◆ **DATA RECORDS**

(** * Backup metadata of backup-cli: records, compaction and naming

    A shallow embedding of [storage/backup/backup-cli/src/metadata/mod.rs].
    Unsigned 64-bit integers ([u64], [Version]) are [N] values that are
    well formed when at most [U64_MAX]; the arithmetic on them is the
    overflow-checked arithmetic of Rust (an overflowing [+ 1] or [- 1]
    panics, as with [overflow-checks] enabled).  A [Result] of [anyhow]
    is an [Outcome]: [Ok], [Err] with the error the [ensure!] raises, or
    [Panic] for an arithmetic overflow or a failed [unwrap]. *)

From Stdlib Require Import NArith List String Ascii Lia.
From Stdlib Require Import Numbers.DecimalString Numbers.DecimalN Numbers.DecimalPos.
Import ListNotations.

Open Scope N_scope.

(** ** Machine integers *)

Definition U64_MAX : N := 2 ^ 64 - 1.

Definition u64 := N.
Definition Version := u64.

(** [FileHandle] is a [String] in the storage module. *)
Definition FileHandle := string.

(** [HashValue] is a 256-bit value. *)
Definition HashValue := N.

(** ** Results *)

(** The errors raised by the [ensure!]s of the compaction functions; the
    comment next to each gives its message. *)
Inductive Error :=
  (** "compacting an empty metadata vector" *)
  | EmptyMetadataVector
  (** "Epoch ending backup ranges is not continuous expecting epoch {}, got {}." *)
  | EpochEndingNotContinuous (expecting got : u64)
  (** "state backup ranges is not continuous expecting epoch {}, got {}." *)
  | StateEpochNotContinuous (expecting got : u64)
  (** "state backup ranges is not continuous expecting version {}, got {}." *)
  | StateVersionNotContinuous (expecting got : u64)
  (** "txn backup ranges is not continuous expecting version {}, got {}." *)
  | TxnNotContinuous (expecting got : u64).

◆ **REQUIRED ACTION**
Which lines in the material contain the word "ranges"? Pull each of them out.

◆ **SOLUTION TO THIS EXERCISE**
  (** "Epoch ending backup ranges is not continuous expecting epoch {}, got {}." *)
  (** "state backup ranges is not continuous expecting epoch {}, got {}." *)
  (** "state backup ranges is not continuous expecting version {}, got {}." *)
  (** "txn backup ranges is not continuous expecting version {}, got {}." *)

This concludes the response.